## PROBLEM
Work through the records below and copy every line that includes "entry".
++++ INPUT MATERIAL
(** * Image-nexus: the storage package (local and S3 image storage)

    A shallow embedding of [package storage]: the decoder registry
    [CONTENT_DECODERS], the two implementations of the [ImageStorage]
    interface ([localImageStorage] and [s3ImageStorage]) with their
    [GetFullPath], [Save] and [Get] methods, and [NewStorage].

    The Go packages the code calls into are modelled as modules of the same
    name ([multipart], [os], [s3], ...).  Every medium carries a list of
    pending faults: each primitive call takes the next entry, and fails with
    the error found there if there is one.  The libraries whose behaviour
    depends on image formats ([http.DetectContentType] and the six
    [DecodeConfig] functions) are taken as parameters through the class
    [Libs]. *)

From Stdlib Require Import ZArith Lia Strings.Byte Ascii String List.
From stdpp Require Import base option gmap strings list fin_maps.

Local Open Scope Z_scope.

(** ** Go values *)

(** [error] values.  [wrapError] is what [fmt.Errorf("...: %w", err)] builds,
    [PathError] is [*fs.PathError], [APIError] is an error with an
    [ErrorCode() string] method; the last two constructors are the error
    types declared by the storage package itself. *)
Inductive error : Type :=
| io_EOF
| Errno (name : string)
| PathError (op path : string) (err : error)
| errorString (msg : string)
| wrapError (msg : string) (err : error)
| APIError (code : string)
| S3NotFoundError (Key : string)
| S3DownloadError (Key : string) (Err : error).

(** [errors.Is(err, os.ErrNotExist)]: follows the [Unwrap] chain. *)
Fixpoint is_ErrNotExist (err : error) : bool :=
  match err with
  | Errno name => String.eqb name "ENOENT"
  | PathError _ _ e => is_ErrNotExist e
  | wrapError _ e => is_ErrNotExist e
  | _ => false
  end.

(** [errors.As(err, &apiErr)] for [apiErr interface{ ErrorCode() string }],
    followed by [apiErr.ErrorCode()]: the code of the first error of the
    [Unwrap] chain that has the method.  [S3DownloadError] has no [Unwrap]
    method, so the chain stops there. *)
Fixpoint as_ErrorCode (err : error) : option string :=
  match err with
  | APIError code => Some code
  | PathError _ _ e => as_ErrorCode e
  | wrapError _ e => as_ErrorCode e
  | _ => None
  end.

(** [int32(x)] for a Go [int] or [int64]: the low 32 bits, signed. *)
Definition int32 (x : Z) : Z := (x + 2 ^ 31) mod 2 ^ 32 - 2 ^ 31.

(** Pending faults of a medium: the head is consulted by the next primitive
    call on it; an exhausted list means no further fault. *)
Abbreviation faults := (list (option error)).

Definition next_fault (p : faults) : option error * faults :=
  match p with
  | [] => (None, [])
  | t :: p' => (t, p')
  end.

(** The entry that the [i]-th call (from 0) on a medium will meet. *)
Definition fault_at (i : nat) (p : faults) : option error :=
  default None (p !! i).

(** ** [fmt] and [path/filepath] *)

Module fmt.

(** [fmt.Sprintf] restricted to the [%s] verb with string operands. *)
Fixpoint Sprintf (format : string) (args : list string) : string :=
  match format with
  | EmptyString => EmptyString
  | String "%"%char (String "s"%char rest) =>
      match args with
      | a :: args' => a +:+ Sprintf rest args'
      | [] => "%!s(MISSING)" +:+ Sprintf rest []
      end
  | String c rest => String c (Sprintf rest args)
  end.

End fmt.

Module filepath.

(** The loop of [filepath.Ext], on the reversed path: walk back from the last
    byte until a path separator; return the suffix that starts at the first
    dot met. *)
Fixpoint ext_scan (rpath : list ascii) (acc : list ascii) : list ascii :=
  match rpath with
  | [] => []
  | c :: rest =>
      if Ascii.eqb c "/" then []
      else if Ascii.eqb c "." then c :: acc
      else ext_scan rest (c :: acc)
  end.

Definition Ext (path : string) : string :=
  string_of_list_ascii (ext_scan (rev (list_ascii_of_string path)) []).

(** The text before the last separator of a path, if it has one. *)
Fixpoint before_last_slash (p : string) : option string :=
  match p with
  | EmptyString => None
  | String c p' =>
      match before_last_slash p' with
      | Some d => Some (String c d)
      | None => if Ascii.eqb c "/" then Some EmptyString else None
      end
  end.

(** The directory an entry named [p] lives in. *)
Definition parent (p : string) : string :=
  match before_last_slash p with
  | Some EmptyString => "/"
  | Some d => d
  | None => "."
  end.

End filepath.

(** ** [image]: what a header decoder returns *)

Module image.

Record Config := { Width : Z; Height : Z }.

(** A [DecodeConfig] function, as a function of the bytes left in the reader
    it is given: how many of them it reads, and what it returns. *)
Record Decoded := { consumed : nat; outcome : Config + error }.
++++++++
## TASK RESPONSE
    pending faults: each primitive call takes the next entry, and fails with
(** The entry that the [i]-th call (from 0) on a medium will meet. *)
(** The directory an entry named [p] lives in. *)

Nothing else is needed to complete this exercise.